4. Soweit die Klägerin einen Verfahrensmangel in Gestalt einer Rüge der Verletzung des § 96 Abs. 1 Satz 1 FGO geltend macht (vgl. dazu auch Gräber/Ruban, a.a.O., § 115 Rz 80), führt dies gleichfalls nicht zur Zulassung der Revision.
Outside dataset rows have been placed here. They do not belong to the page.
Lemma process_match total s s' :
  conn_ok s -> core s = core s' -> (5 <= total <= rx_len s)%nat ->
  record_match total s (tls13_psk_record E total s) (process_record E (take total (buffered s)) s').
Proof.
  intros Hs Hc Ht. destruct (co_rx _ _ Hs) as (Hl & Hb & Hn).
  assert (take total (buffered s) = sub 0 total (rx s)) as ->.
  { unfold buffered, sub. rewrite drop_0, take_take. f_equal. lia. }
  unfold tls13_psk_record, process_record. unfold bind at 1, gets at 1. rewrite read_some by lia.
  set (record := sub 0 total (rx s)). unfold of_option, bind at 1, ret at 1.
  assert (length record = total) as Hrl by (apply sub_length; lia).
  unfold byte_at. cbv zeta. destruct (lookup_lt_is_Some_2 record 0) as [ty Hty]; [lia|]. rewrite Hty. cbn [default]. change (id ty) with ty.
  unfold bind at 1, ret at 1.
  destruct (ty =? TLS_TYPE_CHANGE_CIPHER); [cbn; done|].
  destruct (ty =? TLS_TYPE_HANDSHAKE); [by apply blind_match; [apply blind_handshake|..]|].
  destruct (negb _); [cbn; done|]. unfold bind, get, gets, update, ret. cbv beta iota.
  assert (rx_key s' = rx_key s /\ rx_iv s' = rx_iv s /\ rx_seq s' = rx_seq s) as (-> & -> & ->).
  { by repeat split; match goal with |- ?f _ = _ => exact (f_equal f (eq_sym Hc)) end. }
  destruct (tls13_open_cases (rx_key s) (rx_iv s) (rx_seq s) (take 5 record) (drop 5 record)) as
    [[e ->]|[[e ->]|(p & -> & Hpl & Hpo & Hlong)]].
  - done.
  - rewrite length_drop, Hrl. rewrite memcpy_some by (unfold zeros; rewrite length_replicate; lia).
    cbn. unfold zeros. rewrite splice_length by (rewrite length_replicate; lia).
    rewrite drop_splice by (rewrite length_replicate; lia). done.
  - rewrite length_drop, Hrl in Hpl, Hlong. rewrite memcpy_some by lia. cbv beta iota.
    set (s1 := modify rx_seq _ _). set (s1' := modify rx_seq _ s').
    assert (core s1 = core s1') as Hc1.
    { by apply core_open. }
    change (rx s1) with (splice 5 p (rx s)).
    rewrite read_some by (rewrite splice_length; lia). rewrite splice_sub by lia.
    replace (total - 5 - authsize - 1)%nat with (length p - 1)%nat by lia. cbv beta iota.
    assert (length (rx s1) = length (rx s)) as Hl1 by (apply splice_length; lia).
    assert (drop total (rx s1) = drop total (rx s)) as Hd1 by (apply drop_splice; lia).
    destruct (_ =? TLS_TYPE_HANDSHAKE); [by apply blind_match; [apply blind_handshake|..]|].
    destruct (_ =? TLS_TYPE_DATA); [by apply blind_match; [apply blind_deliver|..]|]. done.
Qed.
Der Vortrag, dass sich dem FG die Frage nach der Feststellungsverjährung des Richtigstellungsbescheids hätte aufdrängen müssen, wenn es seiner Entscheidung das Gesamtergebnis des Verfahrens zugrunde gelegt hätte, berührt im Kern Fragen der dem materiellen Recht zuzuordnenden Rechtsanwendung, nicht aber solche der Ordnungsmäßigkeit des finanzgerichtlichen Verfahrens (z.B. BFH-Beschlüsse vom 12. Oktober 2006 X B 165/05, BFH/NV 2007, 42, und vom 19. Dezember 2007 X B 89/07, BFH/NV 2008, 599). Deshalb führt die Rüge der Klägerin auch nicht zur Zulassung der Revision, soweit sie als Angriff gegen die Sachverhalts- und Beweiswürdigung des FG zu verstehen ist (z.B. Gräber/Ruban, a.a.O., § 115 Rz 81 f., m.w.N.).